(** The blocks [X] have been voted on, those of [vs] are next. *)
Record conf_loop (vs : list votes) (X : list ID) ts : Prop := {
  cl_done a n : ts_blocks ts !! a = Some n → a ∈ X → tree_conf True R1 E n ∧ sm_shouldFalter n = false;
  cl_rest a n : ts_blocks ts !! a = Some n → a ∉ X → tree_conf (¬ faltering (ts_blocks ts) a) R0 E n;
  cl_child c x : is_Some (ts_blocks ts !! c) → x ∈ X → Upar !! c = Some x → c ∈ X ∨ flagged (ts_blocks ts) c ∨ head_is vs c;
  cl_root : ts_lastAcceptedID ts ∈ X ∨ (∃ x, x ∈ X ∧ Upar !! ts_lastAcceptedID ts = Some x) ∨ head_is vs (ts_lastAcceptedID ts);
  cl_below v x : v ∈ vs → x ∈ X → vt_parentID v ∉ anc x;
  cl_above v z : head_is vs v → is_Some (ts_blocks ts !! z) → z ∈ anc v → z ≠ v → z ∈ X;
  cl_accepted y : y ∈ accepted (ts_calls ts) → E y;
  cl_votes v c : v ∈ vs → Count (vt_votes v) c ≤ votes_of c;
}.

(** When the loop ends, a reset is on its way to every block it did not reach. *)
Lemma conf_loop_end vs X ts a :
  blocks_ok (ts_blocks ts) (ts_lastAcceptedID ts) → conf_loop vs X ts →
  match vs with [] => True | v :: _ => ts_blocks ts !! vt_parentID v = None end →
  is_Some (ts_blocks ts !! a) → a ∈ X ∨ faltering (ts_blocks ts) a.
Proof.
  intros Hb Hj Hend. assert (∀ c, is_Some (ts_blocks ts !! c) → ¬ head_is vs c) as Hhead.
  { intros c [m Hm]. destruct vs as [|v vs]; [by intros []|]. simpl. intros <-. congruence. }
  assert (∀ c x, is_Some (ts_blocks ts !! c) → x ∈ X → Upar !! c = Some x → c ∈ X ∨ faltering (ts_blocks ts) c) as Hstep.
  { intros c x Hc Hx Hp. destruct (cl_child _ _ _ Hj c x Hc Hx Hp) as [?|[?|Hh]]; [by left| |by apply Hhead in Hh].
    right. exists c. split; [apply anc_self|done]. }
  revert a. apply (forest_ind Upar Urank Urank_lt (λ a, is_Some (ts_blocks ts !! a) → a ∈ X ∨ faltering (ts_blocks ts) a)).
  intros a IH Ha. destruct (decide (a = ts_lastAcceptedID ts)) as [->|Hla].
  - destruct (cl_root _ _ _ Hj) as [?|[(x & Hx & Hp)|Hh]]; [by left|by eapply Hstep|by apply Hhead in Hh].
  - destruct (blocks_step _ _ _ _ HU _ _ _ Hb Ha Hla) as (b & HUa & Hp & _).
    assert (Upar !! a = Some (blk_Parent b)) as Hq by (apply Upar_Some; eauto).
    destruct (IH _ Hq Hp) as [?|?]; [by eapply Hstep|right; by eapply faltering_child].
Qed.

(** One round of the loop. *)
Section Round.
Context (X : list ID) (ts : Topological) (v : votes) (vs : list votes) (n : snowmanBlock) (t' : Tree) (ts1 : Topological).
Context (Hround : vote_round p U genesis genesisHeight ts0 issued X ts v vs n t' ts1) (Hj : conf_loop (v :: vs) X ts).
#[local] Abbreviation x := (vt_parentID v).
#[local] Abbreviation n' := (mkSnowmanBlock (sm_blk n) false (Some t') (sm_children n)).
#[local] Abbreviation next := (match vs with w :: _ => vt_parentID w | [] => Empty end).
#[local] Abbreviation B2 := (falter_children (sm_shouldFalter n) next (sm_children n) (ts_blocks ts1)).

Lemma round_blocks : blocks_ok (ts_blocks ts) (ts_lastAcceptedID ts) ∧ blocks_ok (ts_blocks ts1) (ts_lastAcceptedID ts1).
Proof.
  destruct (vr_mid _ _ _ _ _ _ _ _ _ _ _ _ _ Hround) as (A & np & on & Hmid & _).
  destruct (vr_mid' _ _ _ _ _ _ _ _ _ _ _ _ _ Hround) as (A' & np' & Hmid'). split; [apply Hmid|apply Hmid'].
Qed.

Lemma round_descends : descends U x vs.
Proof. destruct (vr_mid _ _ _ _ _ _ _ _ _ _ _ _ _ Hround) as (A & np & on & _ & [Hd _]). done. Qed.

(** The blocks after the round, with their flags. *)
Lemma round_lookup y m :
  B2 !! y = Some m → ∃ m1, core m1 = core m ∧
    sm_shouldFalter m = sm_shouldFalter m1 || (bool_decide (y ∈ dom (sm_children n)) && (sm_shouldFalter n || negb (bool_decide (y = next)))) ∧
    ts_blocks ts1 !! y = Some m1 ∧ ((y = x ∧ m1 = n') ∨ (y ≠ x ∧ ts_blocks ts !! y = Some m1)).
Proof.
  rewrite falter_lookup. intros (m1 & Hm1 & ->)%fmap_Some. exists m1. split_and!; [done|done|done|].
  apply (vr_blocks _ _ _ _ _ _ _ _ _ _ _ _ _ Hround) in Hm1. apply lookup_insert_Some in Hm1 as [[<- <-]|[Hne Hm1]]; [by left|right; by split].
Qed.

Lemma round_dom y : is_Some (B2 !! y) ↔ is_Some (ts_blocks ts1 !! y).
Proof. rewrite falter_lookup. apply fmap_is_Some. Qed.

Lemma round_old y : is_Some (B2 !! y) → y = x ∨ is_Some (ts_blocks ts !! y).
Proof. intros [m (m1 & _ & _ & _ & [[-> _]|[_ Hm1]])%round_lookup]; [by left|right; by eexists]. Qed.

Lemma round_child y b : sm_children n !! y = Some b ↔ is_Some (ts_blocks ts !! y) ∧ Upar !! y = Some x ∧ U !! y = Some b.
Proof.
  destruct round_blocks as [Hb _]. pose proof (vr_block _ _ _ _ _ _ _ _ _ _ _ _ _ Hround) as Hn.
  rewrite (bo_children _ _ _ _ _ Hb x n Hn), Upar_Some. split; [naive_solver|]. intros (Hy & (b' & Hb' & Hp) & HUy).
  assert (b' = b) as -> by congruence. split_and!; try done. intros ->.
  pose proof (blocks_descend _ _ _ _ HU _ _ _ Hb (ex_intro _ n Hn)) as Ha. apply (ancestors_rank Upar Urank Urank_lt) in Ha.
  assert (Upar !! ts_lastAcceptedID ts = Some x) as Hup by (apply Upar_Some; eauto). apply Urank_lt in Hup. lia.
Qed.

**Task item**
Look back at the entries above. Retype the line with "sm_shouldFalter m = sm_shouldFalter", the line with "Lemma round_old y", and all lines in between.

**Result of the task**
    sm_shouldFalter m = sm_shouldFalter m1 || (bool_decide (y ∈ dom (sm_children n)) && (sm_shouldFalter n || negb (bool_decide (y = next)))) ∧
    ts_blocks ts1 !! y = Some m1 ∧ ((y = x ∧ m1 = n') ∨ (y ≠ x ∧ ts_blocks ts !! y = Some m1)).
Proof.
  rewrite falter_lookup. intros (m1 & Hm1 & ->)%fmap_Some. exists m1. split_and!; [done|done|done|].
  apply (vr_blocks _ _ _ _ _ _ _ _ _ _ _ _ _ Hround) in Hm1. apply lookup_insert_Some in Hm1 as [[<- <-]|[Hne Hm1]]; [by left|right; by split].
Qed.

Lemma round_dom y : is_Some (B2 !! y) ↔ is_Some (ts_blocks ts1 !! y).
Proof. rewrite falter_lookup. apply fmap_is_Some. Qed.

Lemma round_old y : is_Some (B2 !! y) → y = x ∨ is_Some (ts_blocks ts !! y).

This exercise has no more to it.